Avocate de plusieurs associations locales membre de FNE, mais aussi des Amis de la Terre et de la Confédération Paysanne, Alice Terrasse n'est toutefois plus seule à monter une nouvelle fois au front contre l'A69. Trois autre robes noires plaident après elle. Le propriétaire du château de Scopont conteste par exemple le tracé de l'autoroute qui passe trop près de ses fenêtres à son goût et menace les jacinthes de Rome, une fleur rare qui pousse sur la zone humide de son domaine. Le néo-châtelain est soutenu par une société savante d'archéologie et l'association des Vieilles Maisons Françaises. Les altermondialistes d'ATTAC, en revanche, ont été débouté de leur recours par le tribunal. « L'A69 est un cadeau pour les riches au détriment des pauvres », clame Annick Makala dans l'arrière-salle du Winger. La représentante d'ATTAC-81 dénonce « un hold-up sur les biens publics ».
"L'autoroute Pierre Fabre"
Il n'était pas concevable d'attendre que tous les recours soient "purgés" pour lancer le chantier, plaide l'avocat du groupe de travaux publics NGE. Si le tribunal s'avisait de suivre l'avis de la rapporteuse publique, il faudra que les préfets signent de nouvelles dérogations "pour la mise en sécurité du chantier", prévient le défenseur de l'entreprise qui a gagné le contrat de concession et se charge elle-même de la construction de l'autoroute.

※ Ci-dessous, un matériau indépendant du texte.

(* ===== verification/Shutdown.v ===== *)
(** Shutting down: once [Close] has closed the batch channel and the context is
    cancelled, so that every sleep of a worker is interrupted, the goroutines
    of the dispatcher ([Machine]) wind down in every interleaving: none of the
    unbounded loops of the workers goes on, no action starts anything that
    does not end, and nothing is left waiting. *)
From S2P Require Import Prelude Types OffsetCoordinator Dispatcher Retry Worker Machine Winding.

Section Shutdown.
Context `{Coordinator C}.
Variable cfg : Config.
Variable hasDLQ : bool.
Local Abbreviation S := (UnorderedDispatcher C).
Local Abbreviation P := (prog query S).
Local Abbreviation thread := (thread (C := C)).
Local Abbreviation machine := (machine (C := C)).
Implicit Types s : S.

(** * The context is cancelled *)

Definition interrupted {X} (e : query X) (x : X) : Prop :=
  match e in query Y return Y -> Prop with Sleep _ => fun r => r <> None | _ => fun _ => True end x.
Definition cancelled_answers (ans : answers) : Prop := forall X (e : query X), interrupted e (ans X e).

Local Abbreviation leaves := (leaves (C := C) (@interrupted)).
Local Abbreviation later := (later (C := C) cfg (@interrupted)).
Local Abbreviation all_tame := (all_tame (C := C)).

(** * The loops of a worker

    How many more iterations [processBatch] can take: a sleep ends it. *)
Definition rank (c : control) : nat :=
  match c with
  | Starting => 4%nat
  | Attempting _ a _ => if 0 <? a then 2%nat else (3 + Z.to_nat (- a))%nat
  | Holding => 1%nat
  end.

Lemma body_leaves b c : leaves (outranks rank c) (body cfg b c).
Proof.
  destruct c as [|start a lastErr|]; simpl; [lia|..].
  - destruct (a <=? MaxRetries cfg).
    + assert (Hs : forall k r, (forall e, leaves (outranks rank (Attempting start a lastErr)) (r (Some e))) ->
        leaves (outranks rank (Attempting start a lastErr)) (bind (backoff_sleep (C := C) k) r)).
      { intros k r Hr. simpl. intros x _ [e|] Hi; [apply Hr|done]. }
      unfold attempt_body. destruct (Z.ltb_spec 0 a); [by apply Hs|].
      apply (leaves_bind _ _ (fun r => r = None) (Ret None)); [done|]. intros r ->. cbv beta iota.
      apply leaves_then. intros [[e|] [cbErr|]]; try done.
      destruct (breaker_error cbErr); [by apply Hs|]. simpl.
      repeat match goal with |- context [?x <? ?y] => destruct (Z.ltb_spec x y) end; lia.
    + unfold retries_exhausted. simpl. intros [tos stt] _. apply leaves_then. intros [].
      assert (Hh : (rank Holding < rank (Attempting start a lastErr))%nat)
        by (simpl; destruct (0 <? a); lia).
      destruct stt, lastErr; done || exact Hh.
  - by intros [e|] Hi.
Qed.

(** No new call; the sleeps are interrupted. *)
Definition winding_down (ch : choice) : Prop :=
  match ch with Run _ ans => cancelled_answers ans | Call _ => False | Recv _ | Fire _ => True end.
Definition unwinds (y x : machine) : Prop :=
  exists ch, winding_down ch /\ sched cfg hasDLQ ch x = Some y.

(** What one step takes: a batch from the channel, an action of the poll
    goroutine or a worker, an armed timer, or an action of a fired one. *)
Definition queued (x : machine) : nat := length (batchCh (st x)).
Definition armed (x : machine) : nat := size (timers (st x)).
Local Abbreviation spent :=
  (spent cfg (@interrupted) machine (fun _ => 0%nat) queued armed (core (C := C)) (fired (C := C))).

Lemma unwinds_spent y x :
  all_tame x -> batchChClosed (st x) = true -> unwinds y x ->
  crashed y <> None \/ spent y x /\ batchChClosed (st y) = true.
Proof.
  intros Hx Hc (ch & Hch & Hs). unfold sched in Hs. destruct (crashed x) eqn:Hcx; [done|].
  destruct ch as [i ans|k|i|t]; [|done|..].
  - destruct (threads x !! i) as [th|] eqn:Hi; [|done]. simpl in Hs.
    assert (Ht : thread_tame th) by (eapply Forall_lookup_1; eauto).
    destruct (run_thread_moved cfg hasDLQ (@interrupted) later i ans th x y Ht (fun _ Hl => Hl Hch) Hs)
      as [[Hsh Hz] [[Hy _]|(th' & Hl & Hk & _ & Hth & _)]]; [by left|right].
    destruct (Hsh Hc) as [Hc' Hlen]. split; [|done].
    destruct (is_timer th) eqn:Ek.
    + apply spent_side; unfold core, fired; rewrite ?Hth; [done..| |by apply Hz|].
      * apply (filter_same _ _ _ th); [done|congruence..].
      * by apply (filter_one_less _ _ _ _ th).
    + apply spent_line; unfold core; rewrite ?Hth; [done..|]. by apply (filter_one_less _ _ _ _ th).
  - right. destruct (threads x !! i) as [[]|] eqn:Hi; try done. unfold recv_batch in Hs.
    destruct (batchCh (st x)) as [|b rest] eqn:Eb.
    + rewrite Hc in Hs. simplify_eq. split; [|done]. apply spent_line; [done..|]. unfold core. simpl.
      by apply (filter_one_less _ _ _ _ WorkerIdle).
    + simplify_eq. split; [|done]. apply spent_load; [done|]. unfold queued. simpl. rewrite Eb. simpl. lia.
  - right. destruct (timers (st x) !! t) as [p|] eqn:Et; simpl in Hs; simplify_eq. split; [|done].
    apply spent_armed; simpl; [done..|unfold core; simpl; rewrite filter_app; by rewrite app_nil_r|].
    unfold armed. simpl. rewrite map_size_delete, Et. simpl.
    assert (size (timers (st x)) <> 0%nat) by (apply map_size_ne_0_lookup; eauto). lia.
Qed.

Lemma unwinds_acc x : all_tame x -> batchChClosed (st x) = true -> Acc unwinds x.
Proof.
  induction x as [x IH] using (well_founded_induction
    (spent_wf cfg (@interrupted) rank body_leaves machine (fun _ => 0%nat) queued armed core fired)).
  intros Hx Hc. constructor. intros y Hy.
  destruct (unwinds_spent y x Hx Hc Hy) as [Hcr|[Hsp Hcy]].
  - constructor. intros z (ch & _ & Hs). unfold sched in Hs. by destruct (crashed y).
  - apply IH; [done| |done]. destruct Hy as (ch & _ & Hs). by eapply (sched_tame cfg hasDLQ (@interrupted)).
Qed.

(** * Nothing is left waiting *)

Definition finished (th : thread) : bool :=
  match th with PollIdle | PollDone | WorkerExited | TimerDone => true | _ => false end.
Definition quiet (x : machine) : Prop :=
  Forall (fun th => finished th = true) (threads x) /\ timers (st x) = ∅.

(** Answers under a cancelled context. *)
Definition abandoning : answers := fun X e =>
  match e in query Y return Y with
  | Shuffle l => exist _ l (Permutation_refl l)
  | Sleep _ => Some Canceled
  | Execute _ => ([], Rejected RejectOpen)
  | BreakerState => ([], StateOpen)
  | ProduceDLQ _ _ => Some Canceled
  | Now => 0
  | RandFloat64 => exist _ 0 zero_lt_2_53
  | WaitWorkers => Some Canceled
  end.

Lemma abandoning_cancelled : cancelled_answers abandoning.
Proof. by intros X []. Qed.


Lemma unfinished_runs i th (x : machine) :
  threads x !! i = Some th -> finished th = false -> crashed x = None ->
  batchChClosed (st x) = true -> exists y, unwinds y x.
Proof.
  intros Hi Hf Hcx Hc.
  assert (Hrun : (exists y, run_thread cfg hasDLQ i abandoning th x = Some y) -> exists y, unwinds y x).
  { intros [y Hy]. exists y, (Run i abandoning). split; [exact abandoning_cancelled|]. unfold sched.
    by rewrite Hcx, Hi. }
  destruct th as [|c|tps|c| | |b c|c| |c|]; try done; [apply Hrun; simpl|apply Hrun; simpl|apply Hrun; simpl|
    |apply Hrun; simpl|apply Hrun; simpl|apply Hrun; simpl].
  - destruct (step_prog_some abandoning c (st x)) as [[a ->]|[[[|] ?] E]]; [eauto|..];
      destruct c; try done; rewrite E; eauto.
  - eauto.
  - destruct (step_prog_some abandoning c (st x)) as [[a ->]|[[[|] ?] E]]; [eauto|..];
      destruct c; try done; rewrite E; eauto.
  - destruct (recv_batch (st x)) as [[b s]|] eqn:Er; eexists; exists (Recv i); (split; [done|]); unfold sched;
      rewrite Hcx, Hi, Er; [done|]. by rewrite Hc.
  - destruct (step_prog_some abandoning c (st x)) as [[[ctl|v] ->]|[[[|] ?] E]]; [eauto..| |];
      destruct c; try done; rewrite E; eauto.
  - destruct (step_prog_some abandoning c (st x)) as [[a ->]|[[[|] ?] E]]; [eauto|..];
      destruct c; try done; rewrite E; eauto.
  - destruct (step_prog_some abandoning c (st x)) as [[a ->]|[[[|] ?] E]]; [eauto|..];
      destruct c; try done; rewrite E; eauto.
Qed.

Lemma progress (x : machine) :
  crashed x = None -> batchChClosed (st x) = true -> quiet x \/ exists y, unwinds y x.
Proof.
  intros Hcx Hc. destruct (decide (timers (st x) = ∅)) as [Ht|Ht].
  - destruct (decide (Forall (fun th => finished th = true) (threads x))) as [Hf|Hf]; [by left|right].
    apply not_Forall_Exists in Hf; [|solve_decision]. apply Exists_exists in Hf as (th & Hin & Hth).
    apply list_elem_of_lookup in Hin as [i Hi]. apply not_true_is_false in Hth. by eapply unfinished_runs.
  - right. apply map_choose in Ht as (t & p & Ht). eexists. exists (Fire t). split; [done|].
    unfold sched. by rewrite Hcx, Ht.
Qed.

(** * Property *)

(** C9. Shutting down terminates.  From any reachable state in which the
    channel is closed, with the context cancelled and no new call, there is no
    infinite interleaving of the poll goroutine, the workers and the linger
    timers: the machine's steps are well founded.  And they stop only when the
    process has died or every goroutine is done, so [Close]'s wait for the
    workers returns.  A sleep that starts or goes on under the cancelled
    context is taken to be interrupted (of a [select] whose two cases are
    ready, a timer that has elapsed at that moment could still win). *)
Theorem shutdown_terminates n c x :
  reaches (step cfg hasDLQ) (start n (NewUnorderedDispatcher c)) x -> batchChClosed (st x) = true ->
  Acc unwinds x /\
  forall y, reaches (fun a b => unwinds b a) x y ->
    crashed y <> None \/ quiet y \/ exists z, unwinds z y.
Proof.
  intros Hr Hc. apply (reachable_tame cfg hasDLQ (@interrupted)) in Hr. split; [by apply unwinds_acc|]. intros y Hy.
  assert (Hi : all_tame y /\ (crashed y = None -> batchChClosed (st y) = true)).
  { revert Hy. apply (reaches_invariant _ (fun y => all_tame y /\
      (crashed y = None -> batchChClosed (st y) = true))); [|done]. intros a b [Ha Hca] Hab.
    assert (Hna : crashed a = None).
    { destruct Hab as (ch & _ & Hs). unfold sched in Hs. by destruct (crashed a). }
    split; [destruct Hab as (ch & _ & Hs); by eapply (sched_tame cfg hasDLQ (@interrupted))|].
    intros Hnb. by destruct (unwinds_spent b a Ha (Hca Hna) Hab) as [?|[_ ?]]. }
  destruct (crashed y) eqn:E; [by left|right]. by apply progress, Hi.
Qed.
End Shutdown.

(** * Witness

    A message is buffered and its linger timer armed, a batch is queued, and
    the poll goroutine closes the dispatcher. *)
Definition idle_answers : answers := fun X e => (calm X e tt).1.
Definition closing : list choice :=
  [Call (CallSend 1 [demo_msg 1 7]); Run 0 idle_answers; Run 0 idle_answers; Run 0 idle_answers;
   Call (CallSend 0 [demo_msg 0 10; demo_msg 0 11]); Run 0 idle_answers; Run 0 idle_answers;
   Run 0 idle_answers; Run 0 idle_answers; Run 0 idle_answers; Run 0 idle_answers; Run 0 idle_answers;
   Call CallClose; Run 0 idle_answers].
Definition closing_end := run demo_cfg true closing (start 2 demo_new).

Lemma shutdown_terminates_witness :
  exists x, closing_end = Some x /\ len (batchCh (st x)) = 1 /\ Acc (unwinds demo_cfg true) x /\
    forall y, reaches (fun a b => unwinds demo_cfg true b a) x y ->
      crashed y <> None \/ quiet y \/ exists z, unwinds demo_cfg true z y.
Proof.
  assert (Hq : option_map (fun x => (len (batchCh (st x)), batchChClosed (st x))) closing_end =
    Some (1, true)) by (vm_compute; reflexivity).
  destruct closing_end as [x|] eqn:E; [|done]. simpl in Hq. injection Hq as Hl Hc.
  exists x. split; [done|]. split; [exact Hl|].
  apply (shutdown_terminates demo_cfg true 2 NewCoordinator); [|exact Hc].
  by apply (run_reachable demo_cfg true closing).
Defined.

Les avocats de la défense ont repris les arguments déroulés en boucle par le concessionnaire et l'Etat. L'A69 serait vitale pour le bassin d'emploi de Castres-Mazamet, présenté comme sinistré économiquement depuis la crise du textile des années 70. Un outil « de désenclavement », même si la notion est elle aussi remise en cause par Mona Rousseau qui estime que la sous-préfecture du Tarn ne souffre pas d'un « enclavement excessif ». Echanges de chiffres de l'INSEE et autres indicateurs économiques de part et d'autres de la barre.
A la fin des débats, l'énarque chargé du dossier à la préfecture du Tarn va jusqu'à agiter le spectre d'un possible « délocalisation industrielle » du groupe Pierre Fabre, principal employeur du sud du département. Le groupe pharmaceutique a déjà fermé son centre de recherche de Castres, souligne Maxime-Yasser Abdoulhoussen. Référence sans doute au spectaculaire bâtiment construit à Toulouse sur les ruines de l'usine chimique AZF pour abriter les chercheurs de la branche oncologie du groupe pharmaceutique. L'argument risque toutefois de conforter les critiques des opposants, qui dénoncent de leur coté « l'autoroute Fabre ». Au Winger, une militante tarnaise de LVEL pointe le « chantage à l'emploi » du groupe tarnais, qui a fait fortune dans la cosmétique. Elle le dit sans fard : « les opposants, maintenant, ce sont eux ».